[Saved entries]
━━━━━━━━

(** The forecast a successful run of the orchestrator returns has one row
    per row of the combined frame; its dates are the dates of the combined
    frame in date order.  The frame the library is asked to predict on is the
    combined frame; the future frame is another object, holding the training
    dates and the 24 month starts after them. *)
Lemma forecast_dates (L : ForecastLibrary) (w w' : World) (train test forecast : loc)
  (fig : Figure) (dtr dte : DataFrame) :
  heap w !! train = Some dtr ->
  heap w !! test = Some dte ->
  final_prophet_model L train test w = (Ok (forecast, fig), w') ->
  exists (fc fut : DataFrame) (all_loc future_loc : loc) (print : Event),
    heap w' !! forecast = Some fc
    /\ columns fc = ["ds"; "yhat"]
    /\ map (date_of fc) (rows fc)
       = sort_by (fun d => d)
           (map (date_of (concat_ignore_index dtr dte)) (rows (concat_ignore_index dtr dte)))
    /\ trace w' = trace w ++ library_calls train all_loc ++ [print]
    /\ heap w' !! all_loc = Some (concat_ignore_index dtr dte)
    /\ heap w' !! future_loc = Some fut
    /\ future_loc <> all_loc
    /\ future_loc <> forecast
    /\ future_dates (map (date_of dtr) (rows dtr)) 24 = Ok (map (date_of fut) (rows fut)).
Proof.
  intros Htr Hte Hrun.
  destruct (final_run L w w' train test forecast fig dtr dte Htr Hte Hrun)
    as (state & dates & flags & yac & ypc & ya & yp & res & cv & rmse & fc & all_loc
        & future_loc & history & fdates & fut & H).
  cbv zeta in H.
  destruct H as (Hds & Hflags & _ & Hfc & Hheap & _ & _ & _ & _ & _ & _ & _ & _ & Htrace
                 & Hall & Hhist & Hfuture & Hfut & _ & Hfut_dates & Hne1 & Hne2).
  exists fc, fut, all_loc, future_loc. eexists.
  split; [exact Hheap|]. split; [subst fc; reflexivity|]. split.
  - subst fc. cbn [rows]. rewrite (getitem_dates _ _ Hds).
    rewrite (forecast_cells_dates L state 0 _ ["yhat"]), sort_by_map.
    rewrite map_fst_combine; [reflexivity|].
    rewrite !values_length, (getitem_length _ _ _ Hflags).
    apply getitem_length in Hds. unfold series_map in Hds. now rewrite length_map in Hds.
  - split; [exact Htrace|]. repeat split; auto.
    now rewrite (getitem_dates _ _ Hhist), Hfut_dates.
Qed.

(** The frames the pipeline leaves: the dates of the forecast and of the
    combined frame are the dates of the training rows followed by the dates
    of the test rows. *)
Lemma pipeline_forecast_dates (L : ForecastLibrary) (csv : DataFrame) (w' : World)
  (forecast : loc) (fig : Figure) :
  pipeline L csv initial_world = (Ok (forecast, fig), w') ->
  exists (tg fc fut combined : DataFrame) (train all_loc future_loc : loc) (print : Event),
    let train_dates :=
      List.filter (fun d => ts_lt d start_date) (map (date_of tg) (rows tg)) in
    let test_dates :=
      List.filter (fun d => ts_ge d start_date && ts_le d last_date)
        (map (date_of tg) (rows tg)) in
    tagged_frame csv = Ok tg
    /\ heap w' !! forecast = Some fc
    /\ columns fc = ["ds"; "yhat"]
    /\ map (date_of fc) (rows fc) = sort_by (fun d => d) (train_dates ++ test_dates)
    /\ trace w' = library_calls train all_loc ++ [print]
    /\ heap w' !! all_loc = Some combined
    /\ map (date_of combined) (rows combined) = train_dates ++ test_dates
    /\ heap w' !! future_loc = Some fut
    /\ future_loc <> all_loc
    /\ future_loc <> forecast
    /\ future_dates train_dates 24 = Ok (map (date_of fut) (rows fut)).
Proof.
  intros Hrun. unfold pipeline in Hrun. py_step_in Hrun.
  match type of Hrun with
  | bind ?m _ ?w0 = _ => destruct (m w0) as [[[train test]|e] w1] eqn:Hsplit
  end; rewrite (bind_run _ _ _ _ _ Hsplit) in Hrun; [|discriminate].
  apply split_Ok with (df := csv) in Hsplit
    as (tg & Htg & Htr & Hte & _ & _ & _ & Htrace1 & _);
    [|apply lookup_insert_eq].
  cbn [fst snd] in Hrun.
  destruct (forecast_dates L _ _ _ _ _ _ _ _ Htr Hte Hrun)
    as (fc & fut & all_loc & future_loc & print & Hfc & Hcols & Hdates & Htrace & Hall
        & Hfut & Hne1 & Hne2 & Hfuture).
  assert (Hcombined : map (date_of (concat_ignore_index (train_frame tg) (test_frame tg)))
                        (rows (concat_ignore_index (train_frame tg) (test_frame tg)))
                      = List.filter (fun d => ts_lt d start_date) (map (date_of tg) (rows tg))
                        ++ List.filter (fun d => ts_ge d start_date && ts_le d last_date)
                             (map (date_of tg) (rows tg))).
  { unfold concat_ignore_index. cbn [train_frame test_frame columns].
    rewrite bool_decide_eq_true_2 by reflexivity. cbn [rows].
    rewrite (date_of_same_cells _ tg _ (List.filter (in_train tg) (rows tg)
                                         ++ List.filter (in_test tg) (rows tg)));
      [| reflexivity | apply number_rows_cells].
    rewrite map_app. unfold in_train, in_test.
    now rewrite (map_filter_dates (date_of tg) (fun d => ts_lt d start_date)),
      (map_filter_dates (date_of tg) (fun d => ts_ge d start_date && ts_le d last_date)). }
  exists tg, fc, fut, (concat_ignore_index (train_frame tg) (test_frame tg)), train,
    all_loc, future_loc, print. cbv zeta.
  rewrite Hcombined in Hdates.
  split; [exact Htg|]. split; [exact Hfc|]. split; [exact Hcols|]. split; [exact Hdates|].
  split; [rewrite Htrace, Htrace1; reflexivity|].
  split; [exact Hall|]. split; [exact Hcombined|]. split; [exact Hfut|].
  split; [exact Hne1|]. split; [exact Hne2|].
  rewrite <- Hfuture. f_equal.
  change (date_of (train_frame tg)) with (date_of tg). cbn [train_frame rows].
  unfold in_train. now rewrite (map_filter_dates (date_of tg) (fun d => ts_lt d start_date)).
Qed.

━━━━━━━━

> **Work item**: Transcribe each line of the data above, unaltered, from the one where "as (state &" appears to the one where "w' = library_calls train all_loc ++ [print]" appears, inclusive of both.

> **Expected answer**:
    as (state & dates & flags & yac & ypc & ya & yp & res & cv & rmse & fc & all_loc
        & future_loc & history & fdates & fut & H).
  cbv zeta in H.
  destruct H as (Hds & Hflags & _ & Hfc & Hheap & _ & _ & _ & _ & _ & _ & _ & _ & Htrace
                 & Hall & Hhist & Hfuture & Hfut & _ & Hfut_dates & Hne1 & Hne2).
  exists fc, fut, all_loc, future_loc. eexists.
  split; [exact Hheap|]. split; [subst fc; reflexivity|]. split.
  - subst fc. cbn [rows]. rewrite (getitem_dates _ _ Hds).
    rewrite (forecast_cells_dates L state 0 _ ["yhat"]), sort_by_map.
    rewrite map_fst_combine; [reflexivity|].
    rewrite !values_length, (getitem_length _ _ _ Hflags).
    apply getitem_length in Hds. unfold series_map in Hds. now rewrite length_map in Hds.
  - split; [exact Htrace|]. repeat split; auto.
    now rewrite (getitem_dates _ _ Hhist), Hfut_dates.
Qed.

(** The frames the pipeline leaves: the dates of the forecast and of the
    combined frame are the dates of the training rows followed by the dates
    of the test rows. *)
Lemma pipeline_forecast_dates (L : ForecastLibrary) (csv : DataFrame) (w' : World)
  (forecast : loc) (fig : Figure) :
  pipeline L csv initial_world = (Ok (forecast, fig), w') ->
  exists (tg fc fut combined : DataFrame) (train all_loc future_loc : loc) (print : Event),
    let train_dates :=
      List.filter (fun d => ts_lt d start_date) (map (date_of tg) (rows tg)) in
    let test_dates :=
      List.filter (fun d => ts_ge d start_date && ts_le d last_date)
        (map (date_of tg) (rows tg)) in
    tagged_frame csv = Ok tg
    /\ heap w' !! forecast = Some fc
    /\ columns fc = ["ds"; "yhat"]
    /\ map (date_of fc) (rows fc) = sort_by (fun d => d) (train_dates ++ test_dates)
    /\ trace w' = library_calls train all_loc ++ [print]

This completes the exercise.